Study author Shizhen Emily Wang, pathology professor at UC San Diego said: “No disease is an island because no cell lives alone. In this study, we describe how breast cancer cells impair the function of pancreatic islets to make them produce less insulin than needed, leading to higher blood glucose levels in breast cancer patients compared to females without cancer.”

Dr Wang said the research was inspired by early work and guidance from Dr Jerrold Olefsky the associate dean for scientific affairs at UC San Diego. Dr Olefsky is the co-senior author of the study with Wang. According to these scientists, the problem is extracellular vesicles (EV), hollow spheres which are secreted or shed by cells that transport DNA, RNA, proteins, fats and other materials between other cells, like a sort of cellular postal system.

In this case, the cancer cells were found to be secreting micro-RNA-122 into the vesicles. Dr Wang said that when these vesicles reach the pancreas, they sometimes enter the islet cells responsible for insulin production and drop their miR-122 packages, which disrupts the islets’ important ability to maintain a normal glucose level.

She added: “Cancer cells have a sweet tooth. They use more glucose than healthy cells in order to fuel tumour growth and this has been the basis for PET scans in cancer detection. By increasing blood glucose that can be easily used by cancer cells, breast tumours make their own favourite food and, meanwhile, deprive this essential nutrient from normal cells.”

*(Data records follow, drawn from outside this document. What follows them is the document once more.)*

Lemma recover_targets n v t m : table_ok n v t ->
  (forall i h s, newest_binding t h i s -> LBM.in_range m i ∧ LBM.IsAllocated m i = false) ->
  LBM.target_ok m (KVMeta.entry_block_id <$> recoverable v t).
Proof.
  intros Htok Hfree. split.
  - apply NoDup_fmap_2_strong.
    + intros e e' He%(elem_of_recoverable n) He'%(elem_of_recoverable n) Heq; [|done..].
      destruct He as [He _], He' as [He' _]. destruct e, e'; simpl in *. subst. congruence.
    + eapply (NoDup_fmap_1 KVMeta.entry_hash), NoDup_recoverable, Htok.
  - apply Forall_fmap, Forall_forall. intros e He%(elem_of_recoverable n); [|done]. simpl.
    destruct (Hfree _ _ _ He) as [Hr Ha]. split; [done|]. by rewrite <-LBM.IsAllocated_in_range.
Qed.

Lemma recovered_index n v t b cap h blk : table_ok n v t -> (0 < cap)%nat ->
  LRU.PeekIncludingCandidates h
    (put_all ((fun e => (KVMeta.entry_hash e, recovered_block b e)) <$> recoverable v t) (LRU.create cap))
  = Some blk <->
  exists i s, newest_binding t h i s ∧ blk = host_block (raiden_id_ b) i HOST.
Proof.
  intros Htok Hcap. set (items := _ <$> recoverable v t).
  assert (Hnd : NoDup items.*1).
  { unfold items. rewrite <-list_fmap_compose. by apply (NoDup_recoverable n). }
  rewrite put_all_values; [|apply LRU.create_wf|done|done|done].
  assert (Hin : (list_to_map items : gmap Hash RaidenBlockId) !! h = Some blk <->
            exists i s, newest_binding t h i s ∧ blk = host_block (raiden_id_ b) i HOST).
  { rewrite <-elem_of_list_to_map by done. unfold items. rewrite list_elem_of_fmap. split.
    - intros (e & [= -> ->] & He%(elem_of_recoverable n)); eauto.
    - intros (i & s & Hnb & ->). exists (KVMeta.mkEntry i h s). split; [done|]. by apply (elem_of_recoverable n). }
  rewrite <-Hin. by destruct (_ !! h).
Qed.

Lemma recovered_size n v t b cap : table_ok n v t -> (0 < cap)%nat ->
  LRU.size (put_all ((fun e => (KVMeta.entry_hash e, recovered_block b e)) <$> recoverable v t) (LRU.create cap))
  = length (recoverable v t).
Proof.
  intros Htok Hcap. unfold LRU.size. rewrite <-(length_fmap KVMeta.entry_hash), <-size_dom.
  rewrite <-(size_list_to_set (C := gset Hash)) by (by apply (NoDup_recoverable n)). f_equal.
  apply set_eq. intros h. rewrite elem_of_dom, elem_of_list_to_set, list_elem_of_fmap. split.
  - intros Hs%(fmap_is_Some LRU.value). destruct Hs as [blk (i & s & Hnb & _)%(recovered_index n)]; [|done..].
    exists (KVMeta.mkEntry i h s). split; [done|]. by apply (elem_of_recoverable n).
  - intros (e & -> & He%(elem_of_recoverable n)); [|done]. apply (fmap_is_Some LRU.value).
    exists (host_block (raiden_id_ b) (KVMeta.entry_block_id e) HOST). apply (recovered_index n); eauto.
Qed.

(** C26: Recovery restores the newest bindings.  A restarted backend over a table whose
    bindings have distinct sequence numbers, with the listed blocks free, indexes
    exactly the hashes of the table, each at the host block of its newest binding;
    it returns how many those are, takes exactly their blocks from the controller,
    clears every older binding of the same hash from the table, and resumes the
    sequence above every binding that is left. *)
Theorem backend_recovery n cap b m v mem t :
  lru_cache_ b = LRU.create cap -> (0 < cap)%nat -> metadata_ b = Some (v, mem) ->
  KVMeta.represents v mem t -> table_ok n v t -> n < 2 ^ 64 -> LBM.wf m ->
  (forall i h s, newest_binding t h i s -> LBM.in_range m i ∧ LBM.IsAllocated m i = false) ->
  let '(r, b', m') := RecoverFromLocalManifest b m in
  r = Ok (Z.of_nat (LRU.size (lru_cache_ b'))) ∧
  (forall h blk, LRU.PeekIncludingCandidates h (lru_cache_ b') = Some blk <->
     exists i s, newest_binding t h i s ∧ blk = host_block (raiden_id_ b) i HOST) ∧
  (exists mem' t', metadata_ b' = Some (v, mem') ∧ KVMeta.represents v mem' t' ∧
     table_ok (next_metadata_seq_ b') v t' ∧ forall i h s, t' !! i = Some (h, s) <-> newest_binding t h i s) ∧
  (forall j, LBM.IsAllocated m' j = true <-> LBM.IsAllocated m j = true ∨ exists h s, newest_binding t h j s).
Proof.
  intros Hlru Hcap Hm Hrep Htok Hn Hwf Hfree.
  destruct (recover_cases n b m v mem t Hm Hrep Htok) as [(-> & ->)|[(_ & Hbad & _)|(Hne & Htgt & mem' & t' & -> & Hr' & Ht')]].
  - rewrite Hlru. unfold newest_binding. split_and!; [done| | |].
    + intros h blk. unfold LRU.PeekIncludingCandidates. simpl. rewrite lookup_empty. split; [done|].
      intros (i & s & [Hi _] & _). done.
    + exists mem, ∅. split_and!; [done|done|by split|]. intros i h s. split; [done|]. by intros [? _].
    + intros j. split; [by left|]. intros [?|(h & s & [? _])]; done.
  - by destruct Hbad; apply (recover_targets n).
  - pose proof (max_seq_range n v t Htok Hne) as [Hmax Hle].
    assert (H0 : 0 <= max_seq (recoverable v t)) by (apply (proj1 (foldl_max _ 0))).
    rewrite Hlru. cbn [lru_cache_ with_lru metadata_ with_metadata next_metadata_seq_].
    pose proof (recovered_index n v t b cap) as Hidx. split_and!.
    + by rewrite (recovered_size n).
    + intros h blk. by apply Hidx.
    + exists mem', t'. split_and!; [done|done| |done]. unfold u64. rewrite Z.mod_small by lia. split.
      * intros i h s [Hi _]%Ht'. by apply (tok_range _ _ _ Htok) in Hi.
      * intros i h s Hi%Ht'. pose proof (Hle _ _ _ Hi). destruct Hi as [Hi%(tok_seq _ _ _ Htok) _]. lia.
      * intros i j h h' s [Hi _]%Ht' [Hj _]%Ht'. by eapply (tok_inj _ _ _ Htok).
    + intros j. rewrite AllocateTarget_allocated by done. rewrite orb_true_iff, bool_decide_eq_true.
      rewrite list_elem_of_fmap. split; (intros [?|Hj]; [by left|right]).
      * destruct Hj as (e & -> & He%(elem_of_recoverable n)); eauto.
      * destruct Hj as (h & s & Hnb). exists (KVMeta.mkEntry j h s). split; [done|]. by apply (elem_of_recoverable n).
Qed.

(** ** Every operation keeps the invariant *)

(** The entries an operation may write. *)
Definition op_writes (o : Op) : nat :=
  match o with
  | OpInsert hashes _ | OpInsertAndLock hashes _ | OpInsertAllOrNothing hashes _ => length hashes
  | _ => 0
  end.
(** Hashes are strings of bytes. *)
Definition op_typed (o : Op) : Prop :=
  match o with
  | OpInsert hashes _ | OpInsertAndLock hashes _ | OpInsertAllOrNothing hashes _ =>
      Forall (Forall is_byte) hashes
  | _ => True
  end.

Lemma bounded_insert_all s hs slices : Forall (Forall is_byte) hs ->
  bounded (length hs) (ins_backend s) (ins_backend (insert_all s hs slices)).
Proof.
  intros Hall. revert s slices. induction Hall as [|h hs Hh _ IH]; intros s slices; [apply bounded_refl|].
  cbn [insert_all length]. apply (bounded_trans 1 (length hs) _ (ins_backend (insert_one s h (head slices)))); [|apply IH].
  unfold insert_one. destruct (LRU.Contains _ _).
  - destruct (head slices) as [blk|]; [|apply bounded_refl]. cbn [ins_backend].
    destruct (LRU.PeekMutable _ _); [|apply bounded_refl].
    apply (bounded_trans 0 1 _ (assign h blk (ins_backend s))); [apply bounded_lru|by apply bounded_Set].
  - cbn [ins_backend]. set (b1 := match metadata_ _ with Some _ => _ | None => _ end).
    assert (H1 : bounded 0 (ins_backend s) b1) by (unfold b1; case_match; [apply bounded_ClearStale|apply bounded_refl]).
    apply (bounded_trans 0 1 _ b1); [exact H1|]. unfold put. cbn [fst snd].
    apply (bounded_trans 0 1 _ (with_lru (LRU.Put h (default default_block (head slices)) (lru_cache_ b1)).2 b1));
      [apply bounded_lru|]. destruct (head slices); [by apply bounded_Set|apply bounded_refl].
Qed.

Lemma bounded_rebind h slice b : Forall is_byte h -> bounded 1 b (rebind h slice b).
Proof.
  intros Hh. unfold rebind. destruct slice as [blk|]; [|apply bounded_refl].
  destruct (LRU.PeekMutable _ _) as [old|]; [|apply bounded_refl]. case_bool_decide; [|apply bounded_refl].
  apply (bounded_trans 0 1 _ (ClearMetadataEntry old b)); [apply bounded_Clear|].
  apply (bounded_trans 0 1 _ (assign h blk (ClearMetadataEntry old b))); [apply bounded_lru|by apply bounded_Set].
Qed.

Lemma bounded_pin_existing pinned (items : list Item) b : Forall (Forall is_byte) items.*1 ->
  bounded (length items) b (pin_existing pinned items b).2.
Proof.
  revert pinned b. induction items as [|[h slice] items IH]; intros pinned b Hall; [apply bounded_refl|].
  cbn [fmap list_fmap fst] in Hall. apply Forall_cons in Hall as [Hh Hall]. cbn [pin_existing].
  destruct (negb _).
  - apply (bounded_le 0); [lia|]. cbn [snd].
    apply (bounded_trans 0 0 _ (with_lru (LRU.Pin h (lru_cache_ b)).2 b)); [apply bounded_lru|apply bounded_unpin_loop].
  - apply (bounded_trans 0 (S (length items)) _ (with_lru (LRU.Pin h (lru_cache_ b)).2 b)); [apply bounded_lru|].
    apply (bounded_trans 1 (length items) _ (rebind h slice (with_lru (LRU.Pin h (lru_cache_ b)).2 b)));
      [by apply bounded_rebind|by apply IH].
Qed.

Lemma bounded_put_new (item : Item) b : Forall is_byte item.1 -> bounded 1 b (put_new b item).
Proof.
  destruct item as [h slice]. intros Hh. unfold put_new.
  set (b1 := match metadata_ _ with Some _ => _ | None => _ end).
  assert (H1 : bounded 0 b b1) by (unfold b1; case_match; [apply bounded_ClearStale|apply bounded_refl]).
  apply (bounded_trans 0 1 _ b1); [exact H1|]. destruct slice as [blk|].
  - apply (bounded_trans 0 1 _ (put h blk b1).2); [apply bounded_lru|by apply bounded_Set].
  - apply (bounded_le 0); [lia|apply bounded_lru].
Qed.

Lemma bounded_pin_new existing new pinned (items : list Item) b :
  bounded 0 b (pin_new existing new pinned items b).2.
Proof.
  revert pinned b. induction items as [|[h slice] items IH]; intros pinned b; [apply bounded_refl|].
  cbn [pin_new]. apply (bounded_trans 0 0 _ (with_lru (LRU.Pin h (lru_cache_ b)).2 b)); [apply bounded_lru|].
  destruct (negb _); [|apply IH]. cbn [snd].
  eapply (bounded_trans 0 0); [apply bounded_unpin_loop|].
  eapply (bounded_trans 0 0); [apply bounded_unpin_loop|apply bounded_erase_loop].
Qed.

The research was done by using mice and found that slow-releasing insulin pellets or a glucose-lowering drug known as an SGLT2 inhibitor restored normal control of glucose in the presence of a breast tumour, which then suppressed the tumour’s growth. An inhibitor of miR-122, developed by Regulus Therapeutics in San Diego, is currently in clinical trials as a potential treatment for chronic hepatitis C.

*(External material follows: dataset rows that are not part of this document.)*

(* ===== verification/KVCacheStoreServiceSafety.v ===== *)
(** * What the destination of a remote write guarantees

    [Module ServiceSafety] proves, of every interleaving of KVCacheStoreServiceSteps.v, that
    an operation only moves along its state machine, that nothing unclaimed at its deadline
    is ever committed, and that landing blocks are exclusive and go back exactly once or
    stay with the cache; of the deadline thread that it does not oversleep; and of whole
    calls of the handlers what they answer. *)

From S2P Require Import Prelude ReshardTypes StoreBackend KVCacheMetadata LruCache LogicalBlockManager HostOffloadBackend HostOffloadLookup HostOffloadInsert HostOffloadTransfer HostOffloadPins KVCacheStoreService KVCacheStoreServiceSteps.
Import Service ServiceSteps.

Module ServiceSafety.

Implicit Types (w : World) (op : WriteOp) (p q : nat) (c : Completion).

(** ** The state machine of an operation *)

(** The moves of an operation with deadline [d] at time [t]. *)
Inductive moves (t d : Z) : OpState -> OpState -> Prop :=
  | MStay st : moves t d st st
  | MExpire : moves t d kPending kFailed
  | MClaim : t < d -> moves t d kPending kCompleting
  | MFinish st : terminal st -> moves t d kCompleting st.

Lemma update_lookup p f s q op : heap s !! q = Some op ->
  heap (update p f s) !! q = Some (if decide (p = q) then f op else op).
Proof. intros H. cbn. rewrite list_lookup_alter. case_decide; [subst; by rewrite H|done]. Qed.

Lemma complete_step_moves w registered c next s' p op : inv w -> completing w = Some c ->
  complete_step registered c (svc w) = (next, s') -> heap (svc w) !! p = Some op ->
  exists op', heap s' !! p = Some op' ∧ deadline op' = deadline op ∧ moves (now w) (deadline op) (state op) (state op').
Proof.
  intros Hinv Hc Hs Hop. destruct (inv_pc w Hinv c Hc) as [oc Hoc].
  destruct (complete_step_spec registered c (svc w) next s' (pc c) oc Hoc eq_refl Hs) as (f & b & m & -> & _ & Hspec).
  cbn [heap with_manager with_backend]. rewrite (update_lookup _ _ _ _ op) by done. eexists. split; [done|].
  case_decide as Hp; [|split; [done|constructor]]. subst p. rewrite Hoc in Hop. injection Hop as ->.
  pose proof (ok_landing _ _ _ (inv_ops w Hinv _ _ Hoc)) as Hl.
  pose proof (ok_stage _ _ _ (inv_ops w Hinv _ _ Hoc)) as Hst. unfold stage in Hst.
  rewrite (at_pc_eq w c Hc) in Hst. destruct Hst as [_ Hok].
  destruct c as [q|q|q|q st ex|q|q ids|q]; cbn [pc_ok] in Hok.
  - destruct Hspec as (-> & _). split; [done|constructor].
  - destruct Hspec as (-> & _). split; [done|constructor].
  - destruct Hspec as (-> & _). split; [done|constructor].
  - destruct Hspec as (-> & _). destruct Hok as (Hs' & _ & _ & Ht).
    destruct (finish_fields st ex op) as (_ & _ & _ & Ed & _ & _ & _ & Est & _). cbn zeta in *.
    split; [done|]. rewrite Est, Hs'. by constructor.
  - destruct Hok as (_ & _ & Hr & _). destruct (Hspec Hr Hl) as (-> & _). split; [done|constructor].
  - destruct Hspec as (-> & _). split; [done|constructor].
  - destruct Hspec as (-> & _). split; [done|constructor].
Qed.

Lemma step_moves w w' p op : inv w -> step w w' -> heap (svc w) !! p = Some op ->
  now w <= now w' ∧
  exists op', heap (svc w') !! p = Some op' ∧ deadline op' = deadline op ∧
    moves (now w) (deadline op) (state op) (state op').
Proof.
  intros Hinv Hs. destruct Hs as [w t Ht|w req s0 ids s' _ _ Ha|w i req ids cap op_id t0 _ _ _ _ _|w i op_id status next s' _ _ Hc
    |w c registered next s' Hc Hs|w paused|w op_id|w b m _]; intros Hop; cbn [svc now];
    (split; [first [done|apply Z.le_refl]|]).
  - eexists. split_and!; [done|done|constructor].
  - unfold AllocateLanding in Ha. destruct (HostOffload.AllocateBlockIds _ _) as [[] m]; [|done]. injection Ha as <- <-.
    eexists. split_and!; [done|done|constructor].
  - exists op. split_and!; [by apply lookup_app_l_Some|done|constructor].
  - unfold Claim in Hc. destruct (FindOp (svc w) op_id) as [q|]; [|injection Hc as <- <-; exists op; split_and!; [done|done|constructor]].
    destruct (heap (svc w) !! q) as [oq|] eqn:Hq; [|injection Hc as <- <-; exists op; split_and!; [done|done|constructor]].
    destruct (_ && _ && _) eqn:E1; [|case_bool_decide as E2]; injection Hc as <- <-.
    + rewrite (update_lookup _ _ _ _ op) by done. eexists. split; [done|]. destruct (decide (q = p)); [|split; [done|constructor]].
      subst q. simplify_eq. to_prop. split; [done|]. cbn. destruct E1 as [[_ ->] ?]. by constructor.
    + rewrite (update_lookup _ _ _ _ op) by done. eexists. split; [done|]. destruct (decide (q = p)); [|split; [done|constructor]].
      subst q. simplify_eq. split; [done|]. cbn. rewrite E2. constructor.
    + exists op. split_and!; [done|done|constructor].
  - by eapply complete_step_moves.
  - unfold DeadlineLoop. set (ps := (map_to_list _).*2).
    destruct (deadline_loop_spec paused (now w) ps (svc w) None) as (_ & Hq & _). rewrite Hq, Hop. eexists.
    split; [done|]. case_bool_decide; [|split; [done|constructor]].
    destruct (fired_fields paused (now w) op) as (_ & _ & _ & Ed & _ & _ & _ & _ & Est & _). cbn zeta in *.
    split; [done|]. rewrite Est. destruct (_ && _ && _) eqn:E; [|constructor]. to_prop. destruct E as [[-> _] _]. constructor.
  - exists op. split_and!; [|done|constructor]. unfold PollWriteRemote. destruct (op_id =? 0); [done|]. cbv zeta.
    by destruct (FindOp _ _ ≫= _).
  - eexists. split_and!; [done|done|constructor].
Qed.

Definition refused (st : OpState) : Prop := st = kPending ∨ st = kFailed.

Lemma moves_refused t d st st' : moves t d st st' -> d <= t -> refused st -> refused st'.
Proof. intros [] Hd Hr; [done|by right|lia|destruct Hr; discriminate]. Qed.
Lemma moves_terminal t d st st' : moves t d st st' -> terminal st -> st' = st.
Proof. by intros [] [? ?]. Qed.

(** A property of an operation that every step keeps is kept by every run. *)
Lemma run_op w w' p (I : World -> WriteOp -> Prop) op :
  (forall w1 w2 op1, inv w1 -> step w1 w2 -> heap (svc w1) !! p = Some op1 -> I w1 op1 ->
     exists op2, heap (svc w2) !! p = Some op2 ∧ I w2 op2) ->
  inv w -> rtc step w w' -> heap (svc w) !! p = Some op -> I w op ->
  exists op', heap (svc w') !! p = Some op' ∧ I w' op'.
Proof.
  intros Hstep Hinv Hr. revert op. induction Hr as [w|w w1 w2 Hs _ IH]; intros op Hop HI; [eauto|].
  destruct (Hstep w w1 op Hinv Hs Hop HI) as (op1 & Hop1 & HI1).
  eapply IH; [by eapply step_inv|done|done].
Qed.

(** An operation that nobody claimed before its deadline is never committed. *)
Lemma refused_stays w w' p op : inv w -> rtc step w w' -> heap (svc w) !! p = Some op ->
  refused (state op) -> deadline op <= now w ->
  exists op', heap (svc w') !! p = Some op' ∧ refused (state op').
Proof.
  intros Hinv Hr Hop Hrf Hd.
  destruct (run_op w w' p (fun w1 op1 => refused (state op1) ∧ deadline op1 <= now w1) op) as (op' & ? & ? & _); eauto.
  intros w1 w2 op1 Hi Hs Hop1 [Hst Hd1]. destruct (step_moves w1 w2 p op1 Hi Hs Hop1) as (Hn & op2 & Hop2 & Ed & Hm).
  exists op2. split_and!; [done|by eapply moves_refused|rewrite Ed; lia].
Qed.

(** The deadline of an operation never changes. *)
Lemma run_deadline w w' p op : inv w -> rtc step w w' -> heap (svc w) !! p = Some op ->
  exists op', heap (svc w') !! p = Some op' ∧ deadline op' = deadline op.
Proof.
  intros Hinv Hr Hop. apply (run_op w w' p (fun _ op1 => deadline op1 = deadline op) op); try done.
  intros w1 w2 op1 Hi Hs Hop1 Hd. destruct (step_moves w1 w2 p op1 Hi Hs Hop1) as (_ & op2 & Hop2 & Ed & _).
  exists op2. split; [done|congruence].
Qed.

(** C12: Under every interleaving, the verdict of a remote write is final, and an operation
    that was not claimed before its deadline is never committed: whatever resolves, polls or
    runs later, it stays pending or failed.  The source may therefore release its blocks
    once the deadline has passed. *)
Theorem service_verdicts w w' p op : reachable w -> rtc step w w' -> heap (svc w) !! p = Some op ->
  (terminal (state op) -> exists op', heap (svc w') !! p = Some op' ∧ state op' = state op) ∧
  (refused (state op) -> deadline op <= now w ->
     exists op', heap (svc w') !! p = Some op' ∧ refused (state op')).
Proof.
  intros Hinv%reachable_inv Hr Hop. split.
  - intros Ht. apply (run_op w w' p (fun _ op1 => state op1 = state op) op); try done.
    intros w1 w2 op1 Hi Hs Hop1 Hst. destruct (step_moves w1 w2 p op1 Hi Hs Hop1) as (_ & op2 & Hop2 & _ & Hm).
    exists op2. split; [done|]. rewrite <-Hst. eapply moves_terminal; [done|]. by rewrite Hst.
  - intros. by eapply refused_stays.
Qed.

(** *** Blocks that enter and leave the service's hands *)

Lemma unreleased_same f p h : (forall op, contribution (f op) = contribution op) -> unreleased (alter f p h) = unreleased h.
Proof.
  intros Hf. rewrite !unreleased_concat. f_equal. apply list_eq. intros q. rewrite !list_lookup_fmap, list_lookup_alter.
  case_decide; [subst|done]. destruct (h !! q) as [op|]; [|done]. cbn. by rewrite Hf.
Qed.

Lemma claim_held t op_id status s next s' : Claim t op_id status s = (next, s') ->
  unreleased (heap s') = unreleased (heap s) ∧ returning next = [].
Proof.
  unfold Claim. destruct (FindOp s op_id) as [p|]; [|by intros [= <- <-]]. destruct (heap s !! p); [|by intros [= <- <-]].
  destruct (_ && _ && _); [|case_bool_decide]; intros [= <- <-]; (split; [|done]); cbn; try done; by apply unreleased_same.
Qed.

Lemma deadline_held paused t s : unreleased (heap (DeadlineLoop paused t s).2) = unreleased (heap s).
Proof.
  unfold DeadlineLoop. set (ps := (map_to_list _).*2). destruct (deadline_loop_spec paused t ps s None) as (_ & Hq & _).
  rewrite !unreleased_concat. f_equal. apply list_eq. intros q. rewrite !list_lookup_fmap, Hq. destruct (heap s !! q) as [op|]; [|done]. cbn. f_equal.
  destruct (fired_fields paused t op) as (_ & El & _ & _ & _ & _ & _ & Er & _). case_bool_decide; [|done]. unfold contribution. by rewrite El, Er.
Qed.

Lemma poll_heap t op_id s : heap (PollWriteRemote t op_id s).2 = heap s.
Proof. unfold PollWriteRemote. destruct (op_id =? 0); [done|]. cbv zeta. by destruct (FindOp _ _ ≫= _). Qed.

(** Where the blocks of a completion's operation are. *)
Lemma completing_held w c op : inv w -> completing w = Some c -> heap (svc w) !! pc c = Some op ->
  exists rest, held w ≡ₚ contribution op ++ returning (Some c) ++ rest ∧
  forall f b m next fr, held (mkWorld (with_manager m (with_backend b (update (pc c) f (svc w)))) (now w) (handlers w) (transfers w) next fr (claims w)) ≡ₚ
    contribution (f op) ++ returning next ++ rest.
Proof.
  intros Hinv Hc Hop. destruct (unreleased_alter _ _ _ Hop) as (rest & Hun & Hun'). exists ((handlers w ≫= snd) ++ rest). split.
  - unfold held. rewrite Hun, Hc. solve_Permutation.
  - intros f b m next fr. unfold held. cbn [svc heap with_manager with_backend update with_heap handlers completing]. rewrite Hun'. solve_Permutation.
Qed.

(** What one section of a completion does with the blocks. *)
Definition given_up w w' i : Prop :=
  exists p op, heap (svc w) !! p = Some op ∧ i ∈ landing_block_ids op ∧
    (terminal (state op) ∧ kept_by_cache (state op) = false ∧ LBM.IsAllocated (manager (svc w')) i = false ∨
     (exists op', heap (svc w') !! p = Some op' ∧ kept_by_cache (state op') = true) ∧ LBM.IsLocked (manager (svc w')) i = true).

Lemma complete_leaves w c registered next s' i : inv w -> completing w = Some c -> complete_step registered c (svc w) = (next, s') ->
  let w' := mkWorld s' (now w) (handlers w) (transfers w) next (log_free c (freed w)) (claims w) in
  (i ∈ held w' -> i ∈ held w) ∧ (i ∈ held w -> i ∉ held w' -> given_up w w' i).
Proof.
  intros Hinv Hc Hs. destruct (inv_pc w Hinv c Hc) as [op Hop]. destruct (completing_held w c op Hinv Hc Hop) as (rest & Hh & Hh').
  destruct (complete_step_spec registered c (svc w) next s' (pc c) op Hop eq_refl Hs) as (f & b & m & -> & _ & Hspec). cbv zeta.
  destruct (inv_held w Hinv) as [Hwf Hown]. pose proof (owns_perm _ _ _ Hh Hown) as Hown'.
  destruct (inv_ops w Hinv _ _ Hop) as [Hst _ Hland _ _ _ _]. unfold stage in Hst. rewrite (at_pc_eq w c Hc) in Hst. destruct Hst as [_ Hok].
  rewrite Hh, (Hh' f b m next). unfold given_up. cbn [svc heap manager with_manager with_backend update with_heap].
  assert (Hsame : contribution (f op) = contribution op -> returning next = returning (Some c) -> forall P : Prop,
    (i ∈ contribution (f op) ++ returning next ++ rest -> i ∈ contribution op ++ returning (Some c) ++ rest) ∧
    (i ∈ contribution op ++ returning (Some c) ++ rest -> i ∉ contribution (f op) ++ returning next ++ rest -> P)).
  { intros -> ->. done. }
  unfold contribution in *. destruct c as [q|q|q|q st ex|q|q ids|q]; cbn [pc pc_ok] in *.
  - destruct Hspec as (-> & _ & [->|(? & ? & -> & _)]); by apply Hsame.
  - destruct Hspec as (-> & _ & [->| ->]); by apply Hsame.
  - destruct Hspec as (-> & _ & ? & -> & _); by apply Hsame.
  - destruct Hspec as (-> & -> & ->). destruct Hok as (_ & Hr & _). destruct (finish_fields st ex op) as (_ & El & _ & _ & _ & _ & _ & Est & Er & _).
    cbv zeta in *. rewrite Er, El, Hr. destruct (kept_by_cache st) eqn:Ek; cbn [orb returning app]; [|done]. split; [set_solver|].
    intros Hin Hno. exists q, op. rewrite Hr in Hown'. cbn [returning app] in Hown'. destruct Hown' as [_ Hall].
    split; [done|]. split; [set_solver|]. right. split.
    + exists (finish_op st ex op). rewrite list_lookup_alter_eq, Hop. split; [done|]. by rewrite Est.
    + by apply (proj1 (Forall_forall _ _) Hall) in Hin as (_ & _ & ?).
  - destruct Hok as (_ & _ & Hr & _). destruct (Hspec Hr Hland) as (-> & _ & ->). rewrite Hr. done.
  - destruct Hspec as (-> & -> & ->). destruct Hok as (Ht & Hk & Hr & _ & ->). rewrite Hr in Hown' |- *. cbn [returning app] in *.
    split; [set_solver|]. intros Hin Hno. exists q, op. split; [done|]. split; [set_solver|]. left. split_and!; [done|done|].
    destruct Hown' as [Hnd Hall]. apply NoDup_app in Hnd as (Hnd & _ & _). apply Forall_app in Hall as [Hall _].
    rewrite (OffloadTransfer.deallocate_frees (manager (svc w)) (landing_block_ids op) Hwf (conj Hnd Hall) i).
    rewrite bool_decide_eq_true_2 by set_solver. apply andb_false_r.
  - destruct Hspec as (-> & _ & ->). by apply Hsame.
Qed.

It has been found to be effective in restoring normal insulin production and suppressing breast cancer tumour growth in mice. Dr Wang said: “These findings support a greater need for diabetes screening and prevention among breast cancer patients and survivors. These miR-122 inhibitors, which happen to be the first miRNA-based drugs to enter clinical trials, might have a new use in breast cancer therapy.”